Δs _pq ＝Δs _p +Δs _q ＝(s _p -s' _p )+(s _q -s' _q )；

wherein s is _p ,s _q Is the capacity standard deviation, s 'of the battery packs p, q' _p 、s' _q For the capacity standard deviation, Δ s, of the transposed battery packs p, q _pq The reduction amount of the standard deviation of the battery packs p and q after the battery packs are exchanged;

step eight, calculating the number of the exchanged battery packs:

comparing the position difference quantity of the battery packs of the exchanged battery monomer number matrix and the original number matrix, and stopping iteration if the difference quantity is greater than the quantity of the battery packs to be exchanged; and if the number matrix of the exchanged single batteries is the same as that of the previous iteration, stopping the iteration, and otherwise, continuing the next iteration.

2. The method for calculating the loss tolerance reduction rate in the energy storage scene according to claim 1, wherein the charging and discharging method of the battery pack is as follows: during discharging, when the lowest monomer voltage reaches a discharge cut-off voltage, the whole battery pack stops discharging; in the charging, when the highest cell voltage reaches the charge cut-off voltage, the charging is stopped.

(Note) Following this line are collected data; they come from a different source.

(** The code after the insert that returned no row. *)
Definition resolve_import (tenant_id : TenantId.t) (event : NewEvent.t)
    (state : ImportedDeliveryState.t) : M (Result ImportOutcome.t ImportError.t) :=
  let columns := event_columns (NewEvent.content event) in
  try* existing := query (fun _ => find_existing_sql (TenantId.as_str tenant_id)
                            (EventRow.source columns) (EventRow.event_id columns))
       else ImportError.sql "find imported event" in
  match existing with
  | None => ret (Err (ImportError.sql "resolve imported event"
              (SqlxError.Protocol "identity insert returned no row")))
  | Some existing =>
      match import_row_id (ExistingEvent.row_id existing) with
      | Err error => ret (Err error)
      | Ok existing_id =>
          match validate_existing_event existing with
          | Err detail => ret (Err (ImportError.serialization detail))
          | Ok _ =>
              if negb (same_event event existing)
              then ret (Err (ImportError.IdentityConflict existing_id))
              else
                try* delivery := query (fun _ => select_delivery_sql (TenantId.as_str tenant_id)
                                          (ExistingEvent.row_id existing))
                     else ImportError.sql "find imported delivery" in
                match delivery with
                | None => ret (Err (ImportError.MigrationMismatch
                                      "an existing event has no delivery row"))
                | Some delivery =>
                    match matches_import delivery state
                            (decode_instant (ExistingEvent.enqueued_at existing)) with
                    | Err detail => ret (Err (ImportError.MigrationMismatch detail))
                    | Ok true => ret (Ok (ImportOutcome.AlreadyImported existing_id))
                    | Ok false => ret (Err (ImportError.ImportConflict existing_id))
                    end
                end
          end
      end
  end.

Definition import_for_scope (tenant_id : TenantId.t) (event : NewEvent.t)
    (state : ImportedDeliveryState.t) : M (Result ImportOutcome.t ImportError.t) :=
  match ImportedDeliveryState.validate state with
  | Err source => ret (Err (ImportError.InvalidState source))
  | Ok _ =>
      try* _ := check_schema_connection tenant_baseline_sql else import_schema_error in
      try* operation_time := query (fun n _ => clock_timestamp n)
           else ImportError.sql "read import operation time" in
      let operation_time := decode_instant operation_time in
      match ImportedDeliveryState.delivered operation_time with
      | Err source => ret (Err (ImportError.InvalidState source))
      | Ok _ =>
          let columns := event_columns (NewEvent.content event) in
          try* inserted := statement (insert_event_sql (TenantId.as_str tenant_id) columns
                                        (encode_instant operation_time))
               else ImportError.sql "insert imported event" in
          match inserted with
          | Some (inserted_row_id, _) =>
              match import_row_id inserted_row_id with
              | Err error => ret (Err error)
              | Ok row_id =>
                  try* _ := insert_delivery tenant_id inserted_row_id operation_time state
                       else (fun e => e) in
                  ret (Ok (ImportOutcome.Imported row_id))
              end
          | None => resolve_import tenant_id event state
          end
      end
  end.
End ImportOps.

(** ** What import does *)

Section ImportSpec.
Context `{SerdeJson, Base64, MimeLib, FluentUri, RustDebug, PgEnv, PgCatalogEnv}.
Context {TL : TimeLaws} {IL : InstantColumnLaws} {PL : PgTimeLaws}.
Context (sql : string) (tenant_id : TenantId.t) (event : NewEvent.t)
  (state : ImportedDeliveryState.t).
Context (Hisolated : isolated).
Context (Htime : option_all portable_instant (EventContent.time (NewEvent.content event))).

Let tenant := TenantId.as_str tenant_id.
Let columns := event_columns (NewEvent.content event).

(** The delivery of an event in exactly the imported state. *)
Definition delivery_in_state (id at_ : Z) : Deliveries.row_of Z :=
  untouched_row tenant id (imported_columns state).1 at_ (imported_columns state).2.

(** The transaction saw the event [e] stored under the identity with row [id]. *)
Definition saw_stored (t : Txn) (w w' : World) (id : RowId.t) (e : Events.row_of Z) : Prop :=
  sometime t w w' (stored tenant_id event id e).

(** What import does to the open transaction [t]. *)
Definition import_effect (w : World) (t : Txn) (r : Result ImportOutcome.t ImportError.t)
    (w' : World) : Prop :=
  during (own_locks (own t)) (committed w) (committed w') /\
  match r with
  | Ok (ImportOutcome.Imported id) => exists n,
      let row := new_event_row (RowId.get id) tenant columns (clock_timestamp n) in
      Events.check row = true /\
      since [RowId.get id] t w w' (fun db =>
        identity tenant_id event ∉ map event_identity (events db) /\ RowId.get id ∉ event_keys db) /\
      open_at w' (with_own (own_app (own t)
        (MkOwn [row] [delivery_in_state (RowId.get id) (clock_timestamp n)] [RowId.get id])) t)
  | Ok (ImportOutcome.AlreadyImported id) => open_at w' t /\
      exists e, saw_stored t w w' id e /\ row_columns e = columns /\
        sometime t w w' (fun db => delivery_in_state (RowId.get id) (Events.enqueued_at e)
                                   ∈ deliveries db)
  | Err (ImportError.IdentityConflict id) => open_at w' t /\
      exists e, saw_stored t w w' id e /\ row_columns e <> columns
  | Err (ImportError.ImportConflict id) => open_at w' t /\
      exists e d, saw_stored t w w' id e /\ row_columns e = columns /\
        sometime t w w' (fun db => d ∈ deliveries db) /\
        delivery_of tenant (RowId.get id) d = true /\
        d <> delivery_in_state (RowId.get id) (Events.enqueued_at e)
  | Err _ => exists t', settled w' t' /\ (own t' = own t \/ failed t' = true)
  end.

(** Errors that say nothing about the stored rows. *)
Definition plain_import (e : ImportError.t) : Prop :=
  match e with ImportError.IdentityConflict _ | ImportError.ImportConflict _ => False | _ => True end.

Lemma pg_sql_plain_import op e : plain_import (ImportError.sql op e).
Proof. unfold ImportError.sql. by destruct (TransientKind.from_sqlx e). Qed.

Lemma pg_import_schema_plain e : plain_import (import_schema_error e).
Proof. by destruct e. Qed.

Lemma pg_plain_import_effect w t e w' t' :
  plain_import e -> during (own_locks (own t)) (committed w) (committed w') ->
  settled w' t' -> own t' = own t \/ failed t' = true -> import_effect w t (Err e) w'.
Proof. intros He Hd Hs Ho. split; [done|]. destruct e; try done; by exists t'. Qed.

Lemma pg_import_row_id_inv id r :
  import_row_id id = r ->
  match r with Ok id' => RowId.get id' = id | Err e => plain_import e end.
Proof.
  unfold import_row_id. destruct (RowId.new id) as [id'|] eqn:E; intros <-; simpl; [|done].
  by apply RowId_new_Ok in E as [? _].
Qed.

Lemma pg_delivery_in_state d id at_ :
  state_portable state -> delivery_of tenant id d = true ->
  matches_import (DeliveryRow.of_row d) state (decode_instant at_) = Ok true <->
  d = delivery_in_state id at_.
Proof.
  intros Hp. rewrite delivery_of_spec, pg_matches_import_row by done. unfold delivery_in_state.
  by intros [-> ->].
Qed.

(** What the code answers when the identity exists. *)
Lemma pg_resolve_import_open w t r w' :
  state_portable state -> open_at w t -> resolve_import tenant_id event state w = Some (r, w') ->
  import_effect w t r w' /\ match r with Ok (ImportOutcome.Imported _) => False | _ => True end.
Proof.
  intros Hport Ho. unfold resolve_import. intros Hr. run_inv Hr.
  destruct r0 as [existing|e].
  2: { destruct (query_failed Hisolated _ _ _ _ _ Ho Hm) as [Hd (t' & Hs & Hown)]. run_inv Hr.
       split; [|done]. eapply pg_plain_import_effect; eauto using pg_sql_plain_import. }
  destruct (query_seen Hisolated _ _ _ _ _ Ho Hm) as (Ho0 & Hd0 & Hs0).
  assert (Hplain : forall e w1, plain_import e -> open_at w1 t ->
            during (own_locks (own t)) (committed w) (committed w1) ->
            import_effect w t (Err e) w1 /\ True).
  { intros e w1 He Ho1 Hd. split; [|done]. eapply pg_plain_import_effect; [done|done|apply Ho1|by left]. }
  destruct existing as [x|]; [|run_inv Hr; by apply Hplain].
  destruct (import_row_id (ExistingEvent.row_id x)) as [id|ve] eqn:Eid;
    apply pg_import_row_id_inv in Eid; [|run_inv Hr; by apply Hplain].
  destruct (validate_existing_event x) as [[]|de]; [|run_inv Hr; by apply Hplain].
  assert (Hsx : exists e, saw_stored t w w0 id e /\ row_columns e = ExistingEvent.columns x /\
            ExistingEvent.enqueued_at x = Events.enqueued_at e).
  { destruct Hs0 as (db & Hb1 & Hb2 & Hb3 & (n & Hx)). symmetry in Hx.
    apply find_existing_columns in Hx as (e & He & Hid & Hrow & Hcols & Hat).
    exists e. split; [|done]. exists db. do 3 (split; [done|]).
    split; [done|]. split; [done|]. congruence. }
  destruct Hsx as (e & Hst & Hcols & Hat).
  destruct (same_event event x) eqn:Es; cbn [negb] in Hr.
  2: { run_inv Hr. split; [|done]. split; [done|]. split; [done|]. exists e. split; [done|].
       rewrite Hcols. intros Heq. apply not_true_iff_false in Es. by apply Es, pg_same_event_columns. }
  apply pg_same_event_columns in Es; [|done]. rewrite Es in Hcols. run_inv Hr.
  destruct r0 as [row|de].
  2: { destruct (query_failed Hisolated _ _ _ _ _ Ho0 Hm0) as [Hd (t' & Hs & Hown)]. run_inv Hr.
       split; [|done]. eapply pg_plain_import_effect;
         [apply pg_sql_plain_import|by eapply during_trans|done|by left]. }
  destruct (query_seen Hisolated _ _ _ _ _ Ho0 Hm0) as (Ho1 & Hd1 & Hs1).
  pose proof (during_trans _ _ _ _ Hd0 Hd1) as Hd01.
  apply (sometime_after _ _ _ _ _ Hd1) in Hst.
  destruct row as [row|]; [|run_inv Hr; by apply Hplain].
  assert (Hdel : exists d, row = DeliveryRow.of_row d /\ delivery_of tenant (RowId.get id) d = true /\
            sometime t w w1 (fun db => d ∈ deliveries db)).
  { destruct Hs1 as (db & Hb1 & Hb2 & Hb3 & (_ & Hx)). symmetry in Hx. rewrite <- Eid in Hx.
    apply select_delivery_Some in Hx as (d & Hd & Hdel & ->). exists d. split; [done|].
    split; [done|]. exists db. split; [eapply during_trans; [exact Hd0|exact Hb1]|]. done. }
  destruct Hdel as (d & -> & Hdel & Hsd).
  rewrite Hat in Hr. pose proof (pg_delivery_in_state d (RowId.get id) (Events.enqueued_at e) Hport Hdel)
    as Hin.
  destruct (matches_import _ state _) as [[]|de] eqn:Em; run_inv Hr.
  - split; [|done]. split; [done|]. split; [done|]. exists e. split; [done|]. split; [done|].
    apply proj1 in Hin. by rewrite <- (Hin eq_refl).
  - split; [|done]. split; [done|]. split; [done|]. exists e, d. split_and!; try done.
    intros Heq. by apply Hin in Heq.
  - by apply Hplain.
Qed.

3. The method for calculating the reduction tolerance rate in the energy storage scene according to claim 1,

the first step further comprises the following steps: establishing a category vector of energy units:

battery pack class vector PT ═ b ₁ b ₂ ... b _k ]；

b _i E {0,1}, when b _i 0, then is type A，b _i When the compound is 1, the compound is B type;

step three, battery pack max (c) _pj ) The same as the AB model of the minimum cell capacity pack of battery pack p.